An Intuitive Introduction to Sparse Autoencoders
What are Sparse Autoencoders, and How Do They Work?
Sparse Autoencoder (SAE) is a dictionary learning method with the goal of learning monosemantic subspaces that map to high-level concepts (1). Several frontier AI labs have recently applied SAEs to interpret model internals and control model generations, yielding promising results (2, 3).
To build an intuitive understanding of this process, we can break down the SAE workflow as follows:
- SAEs are trained to reconstruct activations sampled from Language Models (LM).

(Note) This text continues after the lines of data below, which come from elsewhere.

(* ===== verification/BlobService.v ===== *)
(** * Serving and fetching blobs

    Models internal/composition/daemonservice/attachment_provider.go. Daemons that share a registry of
    providers form a [Network]; the function a daemon announces is [localBlobFetchProvider] of that
    daemon, so an entry of the registry holds the daemon's number. (The program gives every daemon
    a registry of its own, a network of one; its tests share one.) A request to a daemon runs
    without other calls in between. Readings of the clock, the context's errors and what the file
    system does are arguments; metrics other than the reason of a failed fetch are left out. *)
From S2P Require Import Prelude SecureStore AttachmentStore AttachmentUpload BlobCache Identity NodeBinding RateLimiter ServingLimits Delivery BlobAccess BlobProviders.
From stdpp Require Import base gmap strings list sets option functions.
From Stdlib Require Import ZArith Lia.
Open Scope string_scope.
Open Scope Z_scope.
Open Scope go_scope.

Definition defaultBlobProviderTTL : Z := 5 * Minute.
Definition blobFetchMaxAttempts : nat := 3.
Definition blobFetchInitialBackoff : Z := 100 * Millisecond.
Definition blobFetchRequestTimeout : Z := 2 * Second.

(** The errors of a context. *)
Definition contextDeadlineExceeded : error := errorsNew "context deadline exceeded".
Definition contextCanceled : error := errorsNew "context canceled".

Section Blobs.
Context {cipher : Cipher} {ecodec : EnvelopeCodec} {lower : GoLower} {fold : GoFold}
        {json : JsonCodec attachmentIndex} {images : ImageCodec} (sha256 : list Z -> list Z).
Context {F : Type}.
Context {L : Type} (NewLimiter : F -> Z -> L) (AllowN : L -> Z -> Z -> L * bool).

Abbreviation Blob := (AttachmentMeta * list Z)%type.

(** ** State *)

(** The fields of the daemon's Service that blobs go through; [bs_networking] says whether the
    runtime has a network. *)
Record BlobService := mkBlobService {
  bl_uploads : UploadService; bl_access : Access; bl_serving : @Serving F L;
  bl_replicationMode : option blobReplicationMode; bl_flags : blobFeatureFlags; bl_networking : bool
}.

Abbreviation Registry := (@blobProviderRegistry F L nat).

(** The daemons by number, their registry, and the reasons of fetches that failed. *)
Record Network := mkNetwork {
  nw_daemons : nat -> BlobService; nw_registry : Registry; nw_unavailable : list string
}.

Definition with_bl_uploads (s : BlobService) (u : UploadService) : BlobService :=
  mkBlobService u (bl_access s) (bl_serving s) (bl_replicationMode s) (bl_flags s) (bl_networking s).
Definition with_bl_serving (s : BlobService) (v : Serving) : BlobService :=
  mkBlobService (bl_uploads s) (bl_access s) v (bl_replicationMode s) (bl_flags s) (bl_networking s).
Definition with_bl_replication (s : BlobService) (m : option blobReplicationMode) (f : blobFeatureFlags)
    : BlobService := mkBlobService (bl_uploads s) (bl_access s) (bl_serving s) m f (bl_networking s).
Definition with_registry (nw : Network) (r : Registry) : Network :=
  mkNetwork (nw_daemons nw) r (nw_unavailable nw).
Definition with_daemon (nw : Network) (d : nat) (s : BlobService) : Network :=
  mkNetwork (<[d := s]> (nw_daemons nw)) (nw_registry nw) (nw_unavailable nw).

Abbreviation sop := (M BlobService error).
Abbreviation nop := (M Network error).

They operate by taking a layer activation from an LM and up-projecting it onto a much wider latent space with an encoder weight matrix, then down-projecting the latent to reconstruct the input activations. SAEs are trained to improve sparsity via an activation function like ReLU before being down-projected alongside a L1 loss on the latent space.
- The columns of the encoder matrix and the rows of the decoder matrix can be interpreted as learned "features" corresponding to specific concepts (e.g., activation patterns when the word "hot" is processed by a LM).
- When multiplying layer activations by the encoding matrix, we effectively measure the alignment between our input and each learned feature. This produces a "dictionary" of alignment measurements in our SAE activations.
- To eliminate "irrelevant" features, a ReLU/JumpReLU activation function sets all elements below a certain threshold to zero.
- The resulting sparse SAE dictionary activation vector serves as a set of coefficients for a linear combination of the most significant features identified in the input. These coefficients, when multiplied with the decoder matrix, attempt to reconstruct the original input as a sum of learned feature vectors.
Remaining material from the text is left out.